**Instructions to follow**:
Lines from the top of the listing down to the one with "Lemma wp_channel_interrupt v", inclusive, are to be copied exactly.

**Data section**:
Lemma settles_not_busy p v v' : busy p = false → settles (with_phase p false v) v' → v' = with_phase p false v.
Proof. intros Hb [->| ->]; [done|]. by destruct p. Qed.
Lemma finished_not_busy p : busy (finished p) = false.
Proof. by destruct p. Qed.
(** The interrupt handler acknowledges the interrupt and releases the semaphore. *)
Lemma wp_channel_interrupt v p c (Q : unit → C → Prop) : busy p = false →
  expecting_interrupt c = true → ata_view (hw c) = with_phase p true v →
  (∀ h', ata_view h' = with_phase p false v → Q tt (add_completion 1 (set_hw h' c))) →
  wp (channel_interrupt chan_no) c Q.
Proof.
  intros Hb He Ev HQ. unfold channel_interrupt. do 2 wp_step. rewrite He. do 3 wp_step.
  pose proof (ata_inb_law 7 (hw c) ltac:(lia)) as Hl. change (channel_base chan_no + 7) with (reg_status chan_no) in Hl.
  destruct (ata_inb _ _) as [x h']. destruct Hl as (v' & Hs & Ev' & _). apply HQ. simpl. rewrite Ev', Ev in *.
  assert (v' = with_phase p true v) as -> by (destruct Hs as [->| ->]; [done|by destruct p]). done.
Qed.
Lemma wp_point v p n c (Q : unit → C → Prop) : busy p = true →
  intr_on c = true → expecting_interrupt c = true → completion_wait c = 0 →
  settles (with_phase p false v) (ata_view (hw c)) → (busy (a_phase (ata_view (hw c))) = true → (ata_delay (hw c) < n)%nat) →
  (∀ c', working v p n c' → same_channel c c' → Q tt c') → wp (interrupt_point chan_no) c Q.
Proof.
  intros Hb Ho He Hz Hs Hd HQ. unfold interrupt_point. do 2 wp_step. rewrite Ho, ata_irq_law. simpl.
  destruct Hs as [E|E]; rewrite E in *; simpl.
  - wp_step. apply HQ; [|done]. split; [done|]. split; [done|]. left. by auto.
  - destruct (raises p) eqn:Er.
    + eapply (wp_channel_interrupt v (finished p)); [apply finished_not_busy|done| |].
      { rewrite E. unfold finish. simpl. by rewrite Er. }
      intros h' E'. apply HQ; [|done]. split; [done|]. split; [done|]. right. simpl. by rewrite Hz, Er.
    + wp_step. apply HQ; [|done]. split; [done|]. split; [done|]. right. rewrite E, Er. unfold finish. simpl. by rewrite Er.
Qed.
Lemma wp_inb_ready v p c Q : busy p = false → ready v p c →
  (∀ x h', ata_view h' = with_phase p false v → (ata_present (selected v) = true → status_ok (with_phase p false v) x) →
     Q x (set_hw h' c)) →
  wp (inb chan_no (reg_alt_status chan_no)) c Q.
Proof.
  intros Hb (Ho & He & Ev & Hz) HQ. unfold inb. do 2 wp_step.
  pose proof (ata_inb_law 0x206 (hw c) ltac:(lia)) as Hl.
  change (channel_base chan_no + 0x206) with (reg_alt_status chan_no) in Hl.
  destruct (ata_inb _ _) as [x h']. destruct Hl as (v' & Hs & Ev' & Hx & _). rewrite Ev in Hs.
  apply settles_not_busy in Hs as ->; [|done]. do 3 wp_step.
  apply wp_interrupt_point_quiet; [simpl; by rewrite Ev'|]. wp_step. apply HQ; [done|].
  intros Hp. apply Hx; [by right|done].
Qed.
Lemma status_drq v p y : busy p = false → status_ok (with_phase p false v) y → negb (Z.land y STA_DRQ =? 0) = data_request p.
Proof.
  intros Hb [_ Hy]. specialize (Hy Hb). simpl in Hy.
  destruct (Z.eqb_spec (Z.land y STA_DRQ) 0) as [E|E], (data_request p); try done.
  - by apply Hy in E.
  - destruct E. by apply Hy.
Qed.
Lemma wp_busy_wait_ready v p n c Q : busy p = false → ata_present (selected v) = true → ready v p c →
  (∀ c', ready v p c' → same_channel c c' → Q (data_request p) c') → wp (busy_wait chan_no (S n)) c Q.
Proof.
  intros Hb Hp Hc HQ. cbn [busy_wait]. wp_step. apply (wp_inb_ready v p); [done..|]. intros x h' E' Hx.
  destruct (Hx Hp) as [Hx1 _]. rewrite (proj2 (Z.eqb_eq _ _)) by by apply Hx1. wp_step.
  destruct Hc as (Ho & He & Ev & Hz). apply (wp_inb_ready v p); [done|done|]. intros y h2 E2 Hy.
  wp_step. rewrite (status_drq v p y) by auto. by apply HQ.
Qed.
Lemma wp_sleep_working v p n c (Q : unit → C → Prop) : busy p = true → intr_on c = true → expecting_interrupt c = true →
  ata_view (hw c) = with_phase p false v → completion_wait c = 0 → (ata_delay (hw c) < S n)%nat →
  (∀ c', working v p n c' → same_channel c c' → Q tt c') → wp (sleep chan_no) c Q.
Proof.
  intros Hb Ho He Ev Hz Hd HQ. unfold sleep, assertM. do 4 wp_step; [done|]. do 2 wp_step.
  pose proof (ata_sleep_law (hw c)) as [Hs Hn]. rewrite Ev in Hs.
  apply (wp_point v p n); [done..| |]; [simpl; intros Hbz; specialize (Hn Hbz); lia|]. intros c' Hw Hf. by apply HQ.
Qed.
(** sema_down () returns when the command is completed. *)
Lemma wp_sema_down v p n fuel c (Q : unit → C → Prop) : busy p = true → raises p = true →
  working v p n c → (n < fuel)%nat → (∀ c', ready v (finished p) c' → same_channel c c' → Q tt c') →
  wp (sema_down_completion chan_no fuel) c Q.
Proof.
  intros Hb Hr. revert n c Q. induction fuel as [|fuel IH]; intros n c Q (Ho & He & Hc) Hn HQ; [lia|].
  cbn [sema_down_completion]. do 2 wp_step. rewrite Hr in Hc. destruct Hc as [(Ev & Hz & Hd)|[Ev Hz]]; rewrite Hz; simpl.
  - wp_step. destruct n as [|n]; [lia|]. apply (wp_sleep_working v p n); [done..|]. intros c' Hw Hf.
    apply (IH n); [done|lia|]. intros c'' Hw' Hf'. apply HQ; [done|]. by eapply same_channel_trans.
  - wp_step. apply HQ; [|done]. split; [done|]. split; [done|]. split; [done|]. simpl. lia.
Qed.
(** wait_while_busy () when no interrupt announces the end of the phase. *)
Lemma wp_inb_working v p n c Q : busy p = true → raises p = false → ata_present (selected v) = true → working v p n c →
  (∀ x h', (Z.land x STA_BSY = 0 → ready v (finished p) (set_hw h' c)) →
    (Z.land x STA_BSY ≠ 0 → ata_view h' = with_phase p false v ∧ (ata_delay h' < n)%nat ∧ completion_wait c = 0) →
    Q x (set_hw h' c)) → wp (inb chan_no (reg_alt_status chan_no)) c Q.
Proof.
  intros Hb Hr Hp (Ho & He & Hc) HQ. rewrite Hr in Hc. assert (completion_wait c = 0) as Hz by (destruct Hc; naive_solver).
  unfold inb. do 2 wp_step. pose proof (ata_inb_law 0x206 (hw c) ltac:(lia)) as Hl.
  change (channel_base chan_no + 0x206) with (reg_alt_status chan_no) in Hl.
  destruct (ata_inb _ _) as [x h']. destruct Hl as (v' & Hs & Ev' & Hx & Hd).
  assert (v' = with_phase p false v ∧ (ata_delay (hw c) < n)%nat ∨ v' = with_phase (finished p) false v) as Hv.
  { destruct Hc as [(Ev & _ & Hn)|[Ev _]]; rewrite Ev in Hs; [destruct Hs as [->| ->]; [by left|right]|right].
    - unfold finish. simpl. by rewrite Hr.
    - apply settles_not_busy in Hs; [done|apply finished_not_busy]. }
  assert (selected v' = selected v ∧ a_irq v' = false) as [Es Ei] by by destruct Hv as [[-> _]| ->].
  replace (with_phase _ _ v') with v' in Ev' by (destruct v'; simpl in *; by subst).
  do 3 wp_step. apply wp_interrupt_point_quiet; [simpl; by rewrite Ev'|]. wp_step.
  destruct (Hx ltac:(by right) ltac:(by rewrite Es)) as [Hx1 _]. apply HQ.
  - intros E. apply Hx1 in E. destruct Hv as [[-> _]| ->]; [simpl in E; congruence|]. done.
  - intros E. destruct Hv as [[-> Hn]| ->].
    + split; [done|]. split; [specialize (Hd Hb); lia|done].
    + destruct E. apply Hx1. apply finished_not_busy.
Qed.
Lemma wp_busy_wait_working v p n fuel c Q : busy p = true → raises p = false → ata_present (selected v) = true →
  working v p n c → (n < fuel)%nat → (∀ c', ready v (finished p) c' → same_channel c c' → Q (data_request (finished p)) c') →
  wp (busy_wait chan_no fuel) c Q.
Proof.
  intros Hb Hr Hp. revert n c Q. induction fuel as [|fuel IH]; intros n c Q Hc Hn HQ; [lia|].
  cbn [busy_wait]. wp_step. apply (wp_inb_working v p n); [done..|]. intros x h' H0 H1.
  destruct (Z.eqb_spec (Z.land x STA_BSY) 0) as [E|E].
  - wp_step. apply (wp_inb_ready v (finished p)); [apply finished_not_busy|by apply H0|]. intros y h2 E2 Hy.
    wp_step. specialize (H0 E) as (Ho & He & Ev & Hz).
    rewrite (status_drq v (finished p) y) by auto using finished_not_busy. by apply HQ.
  - destruct (H1 E) as (Ev & Hd & Hz), Hc as (Ho & He & _). wp_step. destruct n as [|n]; [lia|].
    apply (wp_sleep_working v p n); [done..|]. intros c' Hw Hf. apply (IH n); [done|lia|].
    intros c'' Hr' Hf'. apply HQ; [done|]. by eapply same_channel_trans.
Qed.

**Result of the exercise**:
Lemma settles_not_busy p v v' : busy p = false → settles (with_phase p false v) v' → v' = with_phase p false v.
Proof. intros Hb [->| ->]; [done|]. by destruct p. Qed.
Lemma finished_not_busy p : busy (finished p) = false.
Proof. by destruct p. Qed.
(** The interrupt handler acknowledges the interrupt and releases the semaphore. *)
Lemma wp_channel_interrupt v p c (Q : unit → C → Prop) : busy p = false →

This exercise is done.